- [WORK REQUIRED]: In the records below, begin at the line containing "(forall a st, m" and end at the line containing "Proof. intros Hw He Hf. apply safe_bindP, safe_reading;"; quote every line in that span exactly, including both boundary lines, and no others.

- [Dataset entries]:
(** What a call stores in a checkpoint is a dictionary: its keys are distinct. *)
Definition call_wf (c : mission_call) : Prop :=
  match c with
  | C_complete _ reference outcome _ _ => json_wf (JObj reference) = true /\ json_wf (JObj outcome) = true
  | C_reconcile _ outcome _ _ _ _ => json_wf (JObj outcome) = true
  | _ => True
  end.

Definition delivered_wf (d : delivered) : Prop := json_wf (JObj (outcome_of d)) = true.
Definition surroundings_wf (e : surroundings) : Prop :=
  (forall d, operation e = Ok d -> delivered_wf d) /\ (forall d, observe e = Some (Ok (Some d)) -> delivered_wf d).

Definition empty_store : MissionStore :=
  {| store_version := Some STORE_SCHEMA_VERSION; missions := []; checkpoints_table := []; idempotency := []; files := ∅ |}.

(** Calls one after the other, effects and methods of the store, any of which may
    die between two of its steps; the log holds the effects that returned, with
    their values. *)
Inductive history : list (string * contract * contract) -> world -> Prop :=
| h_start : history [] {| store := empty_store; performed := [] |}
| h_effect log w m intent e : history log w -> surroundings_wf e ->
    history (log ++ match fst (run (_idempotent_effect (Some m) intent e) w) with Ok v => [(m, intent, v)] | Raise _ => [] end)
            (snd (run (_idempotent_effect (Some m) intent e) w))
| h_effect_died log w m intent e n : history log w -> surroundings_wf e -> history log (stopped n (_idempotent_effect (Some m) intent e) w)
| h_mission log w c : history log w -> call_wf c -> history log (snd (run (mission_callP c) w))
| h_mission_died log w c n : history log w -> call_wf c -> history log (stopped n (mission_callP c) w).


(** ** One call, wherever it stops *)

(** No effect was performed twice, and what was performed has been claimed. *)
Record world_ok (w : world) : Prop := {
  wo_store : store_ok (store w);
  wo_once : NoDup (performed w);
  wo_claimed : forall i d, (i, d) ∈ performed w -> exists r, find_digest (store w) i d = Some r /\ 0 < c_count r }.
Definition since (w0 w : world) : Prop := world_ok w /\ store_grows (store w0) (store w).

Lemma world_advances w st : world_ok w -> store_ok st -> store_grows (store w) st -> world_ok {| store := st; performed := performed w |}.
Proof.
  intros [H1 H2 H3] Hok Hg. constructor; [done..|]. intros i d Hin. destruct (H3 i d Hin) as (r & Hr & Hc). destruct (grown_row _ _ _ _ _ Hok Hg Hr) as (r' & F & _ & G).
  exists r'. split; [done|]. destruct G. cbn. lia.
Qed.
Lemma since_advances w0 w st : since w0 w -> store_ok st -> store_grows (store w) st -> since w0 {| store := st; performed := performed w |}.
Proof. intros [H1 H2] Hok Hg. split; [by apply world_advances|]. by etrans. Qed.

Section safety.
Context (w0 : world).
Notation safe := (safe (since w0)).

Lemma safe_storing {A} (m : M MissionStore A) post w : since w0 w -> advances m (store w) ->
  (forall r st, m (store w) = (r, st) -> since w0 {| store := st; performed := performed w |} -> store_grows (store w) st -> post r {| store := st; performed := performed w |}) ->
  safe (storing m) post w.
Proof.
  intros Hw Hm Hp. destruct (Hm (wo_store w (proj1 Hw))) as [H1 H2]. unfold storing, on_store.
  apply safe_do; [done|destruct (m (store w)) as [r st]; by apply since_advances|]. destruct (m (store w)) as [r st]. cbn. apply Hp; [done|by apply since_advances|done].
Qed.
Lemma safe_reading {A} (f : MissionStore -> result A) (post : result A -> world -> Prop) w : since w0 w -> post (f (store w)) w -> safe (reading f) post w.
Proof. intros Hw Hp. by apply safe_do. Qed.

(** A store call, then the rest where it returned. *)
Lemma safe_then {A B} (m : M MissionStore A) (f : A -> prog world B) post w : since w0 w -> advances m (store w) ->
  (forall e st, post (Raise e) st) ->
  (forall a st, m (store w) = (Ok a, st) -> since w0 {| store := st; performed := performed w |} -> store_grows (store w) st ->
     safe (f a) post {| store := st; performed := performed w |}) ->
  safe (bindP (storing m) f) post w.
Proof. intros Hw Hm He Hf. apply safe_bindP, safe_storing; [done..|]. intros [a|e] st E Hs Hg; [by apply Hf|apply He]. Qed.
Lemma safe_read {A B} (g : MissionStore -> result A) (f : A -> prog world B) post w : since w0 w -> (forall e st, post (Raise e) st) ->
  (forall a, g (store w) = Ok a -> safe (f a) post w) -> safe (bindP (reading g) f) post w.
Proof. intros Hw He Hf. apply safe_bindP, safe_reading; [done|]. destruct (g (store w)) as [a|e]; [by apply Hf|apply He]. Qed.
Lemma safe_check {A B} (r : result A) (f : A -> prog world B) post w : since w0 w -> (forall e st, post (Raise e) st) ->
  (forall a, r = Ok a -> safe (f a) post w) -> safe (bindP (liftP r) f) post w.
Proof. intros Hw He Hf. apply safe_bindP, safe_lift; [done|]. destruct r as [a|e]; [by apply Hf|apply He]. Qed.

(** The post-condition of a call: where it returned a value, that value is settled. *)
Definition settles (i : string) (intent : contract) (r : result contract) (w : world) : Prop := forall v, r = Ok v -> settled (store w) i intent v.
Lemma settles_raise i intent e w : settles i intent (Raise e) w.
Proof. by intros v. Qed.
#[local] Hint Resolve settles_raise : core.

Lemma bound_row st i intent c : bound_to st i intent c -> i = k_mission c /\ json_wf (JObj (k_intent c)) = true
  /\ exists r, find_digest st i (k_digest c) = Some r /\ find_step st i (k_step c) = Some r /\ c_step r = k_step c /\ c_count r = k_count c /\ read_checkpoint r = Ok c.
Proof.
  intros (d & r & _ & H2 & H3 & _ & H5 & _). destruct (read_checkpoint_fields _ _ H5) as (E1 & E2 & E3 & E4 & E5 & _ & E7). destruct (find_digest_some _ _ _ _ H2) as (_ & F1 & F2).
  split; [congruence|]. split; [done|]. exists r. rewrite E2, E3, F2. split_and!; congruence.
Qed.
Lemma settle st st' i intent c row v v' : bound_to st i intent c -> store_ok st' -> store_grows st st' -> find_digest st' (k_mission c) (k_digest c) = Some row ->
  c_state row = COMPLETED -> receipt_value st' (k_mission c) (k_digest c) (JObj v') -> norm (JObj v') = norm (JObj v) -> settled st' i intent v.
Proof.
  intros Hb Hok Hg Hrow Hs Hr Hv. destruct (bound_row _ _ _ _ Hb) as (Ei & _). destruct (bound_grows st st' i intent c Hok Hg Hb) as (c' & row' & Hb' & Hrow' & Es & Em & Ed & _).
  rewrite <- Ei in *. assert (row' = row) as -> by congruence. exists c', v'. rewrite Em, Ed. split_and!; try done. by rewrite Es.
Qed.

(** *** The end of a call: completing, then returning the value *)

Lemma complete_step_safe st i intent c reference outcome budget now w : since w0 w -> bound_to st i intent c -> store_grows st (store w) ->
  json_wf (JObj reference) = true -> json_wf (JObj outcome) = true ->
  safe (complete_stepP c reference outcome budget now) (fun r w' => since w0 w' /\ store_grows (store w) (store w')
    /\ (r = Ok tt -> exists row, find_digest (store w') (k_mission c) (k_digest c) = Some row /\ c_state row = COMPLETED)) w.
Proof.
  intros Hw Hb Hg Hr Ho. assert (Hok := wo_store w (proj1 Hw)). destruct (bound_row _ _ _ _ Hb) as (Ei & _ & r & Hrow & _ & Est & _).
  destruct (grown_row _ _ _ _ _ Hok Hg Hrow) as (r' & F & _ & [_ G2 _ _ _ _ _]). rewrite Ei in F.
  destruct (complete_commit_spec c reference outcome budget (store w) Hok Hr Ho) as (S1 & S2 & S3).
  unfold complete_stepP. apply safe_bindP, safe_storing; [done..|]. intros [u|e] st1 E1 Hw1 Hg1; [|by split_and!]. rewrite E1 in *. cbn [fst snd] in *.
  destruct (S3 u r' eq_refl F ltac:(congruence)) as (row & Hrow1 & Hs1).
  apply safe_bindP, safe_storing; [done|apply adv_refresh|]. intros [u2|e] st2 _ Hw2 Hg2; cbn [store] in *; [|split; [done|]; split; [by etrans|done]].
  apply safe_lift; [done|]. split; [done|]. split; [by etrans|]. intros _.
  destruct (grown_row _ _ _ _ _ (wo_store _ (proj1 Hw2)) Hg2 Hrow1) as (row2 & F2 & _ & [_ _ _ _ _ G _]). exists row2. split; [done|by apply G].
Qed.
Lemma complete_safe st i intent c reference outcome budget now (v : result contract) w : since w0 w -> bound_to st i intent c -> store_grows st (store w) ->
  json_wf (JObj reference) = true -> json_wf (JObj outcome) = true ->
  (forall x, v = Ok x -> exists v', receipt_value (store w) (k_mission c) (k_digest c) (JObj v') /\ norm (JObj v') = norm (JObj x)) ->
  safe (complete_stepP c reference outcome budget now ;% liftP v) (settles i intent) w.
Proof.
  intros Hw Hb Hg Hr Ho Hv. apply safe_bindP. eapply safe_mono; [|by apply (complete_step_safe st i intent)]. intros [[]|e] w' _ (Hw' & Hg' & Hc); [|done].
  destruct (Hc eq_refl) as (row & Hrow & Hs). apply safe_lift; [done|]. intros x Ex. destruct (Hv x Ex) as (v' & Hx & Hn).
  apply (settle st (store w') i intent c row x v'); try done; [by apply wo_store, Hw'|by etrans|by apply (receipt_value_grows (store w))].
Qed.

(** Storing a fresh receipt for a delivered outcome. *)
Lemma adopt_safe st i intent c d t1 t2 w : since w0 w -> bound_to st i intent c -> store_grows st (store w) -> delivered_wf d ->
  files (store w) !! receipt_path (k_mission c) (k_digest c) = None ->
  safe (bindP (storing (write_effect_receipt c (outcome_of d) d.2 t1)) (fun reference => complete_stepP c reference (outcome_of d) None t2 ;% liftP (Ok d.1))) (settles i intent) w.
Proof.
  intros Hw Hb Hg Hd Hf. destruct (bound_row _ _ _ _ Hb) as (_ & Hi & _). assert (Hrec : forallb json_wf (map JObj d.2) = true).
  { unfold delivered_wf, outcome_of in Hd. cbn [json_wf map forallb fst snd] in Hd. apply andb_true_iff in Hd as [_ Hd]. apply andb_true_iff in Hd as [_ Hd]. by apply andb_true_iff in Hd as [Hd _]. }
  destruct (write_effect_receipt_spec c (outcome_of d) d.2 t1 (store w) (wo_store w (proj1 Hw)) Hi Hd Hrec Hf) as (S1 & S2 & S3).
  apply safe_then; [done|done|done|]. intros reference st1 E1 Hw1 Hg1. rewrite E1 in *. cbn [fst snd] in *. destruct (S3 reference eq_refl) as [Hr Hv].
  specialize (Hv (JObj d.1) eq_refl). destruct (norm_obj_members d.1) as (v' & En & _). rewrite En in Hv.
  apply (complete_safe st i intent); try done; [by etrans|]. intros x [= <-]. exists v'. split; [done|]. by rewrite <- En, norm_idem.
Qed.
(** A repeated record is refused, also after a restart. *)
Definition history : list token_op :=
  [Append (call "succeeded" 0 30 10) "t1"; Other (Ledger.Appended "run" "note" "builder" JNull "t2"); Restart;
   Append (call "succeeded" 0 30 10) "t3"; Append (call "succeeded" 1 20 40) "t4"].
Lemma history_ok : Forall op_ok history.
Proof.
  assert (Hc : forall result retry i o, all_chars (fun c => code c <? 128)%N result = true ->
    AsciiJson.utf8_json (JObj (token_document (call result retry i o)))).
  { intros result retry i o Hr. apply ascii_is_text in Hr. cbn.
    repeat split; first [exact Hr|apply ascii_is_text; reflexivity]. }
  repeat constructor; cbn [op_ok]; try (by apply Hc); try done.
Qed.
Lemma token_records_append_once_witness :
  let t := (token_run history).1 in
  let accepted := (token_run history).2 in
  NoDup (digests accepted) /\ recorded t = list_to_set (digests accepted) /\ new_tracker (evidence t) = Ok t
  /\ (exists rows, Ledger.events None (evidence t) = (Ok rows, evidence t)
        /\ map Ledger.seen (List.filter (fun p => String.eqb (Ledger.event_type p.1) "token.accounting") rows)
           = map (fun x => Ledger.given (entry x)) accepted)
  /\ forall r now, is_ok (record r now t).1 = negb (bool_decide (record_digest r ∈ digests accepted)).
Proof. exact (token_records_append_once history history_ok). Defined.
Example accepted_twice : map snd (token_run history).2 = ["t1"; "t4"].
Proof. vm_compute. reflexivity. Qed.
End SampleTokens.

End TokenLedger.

- [EXERCISE RESPONSE]:
  (forall a st, m (store w) = (Ok a, st) -> since w0 {| store := st; performed := performed w |} -> store_grows (store w) st ->
     safe (f a) post {| store := st; performed := performed w |}) ->
  safe (bindP (storing m) f) post w.
Proof. intros Hw Hm He Hf. apply safe_bindP, safe_storing; [done..|]. intros [a|e] st E Hs Hg; [by apply Hf|apply He]. Qed.
Lemma safe_read {A B} (g : MissionStore -> result A) (f : A -> prog world B) post w : since w0 w -> (forall e st, post (Raise e) st) ->
  (forall a, g (store w) = Ok a -> safe (f a) post w) -> safe (bindP (reading g) f) post w.
Proof. intros Hw He Hf. apply safe_bindP, safe_reading; [done|]. destruct (g (store w)) as [a|e]; [by apply Hf|apply He]. Qed.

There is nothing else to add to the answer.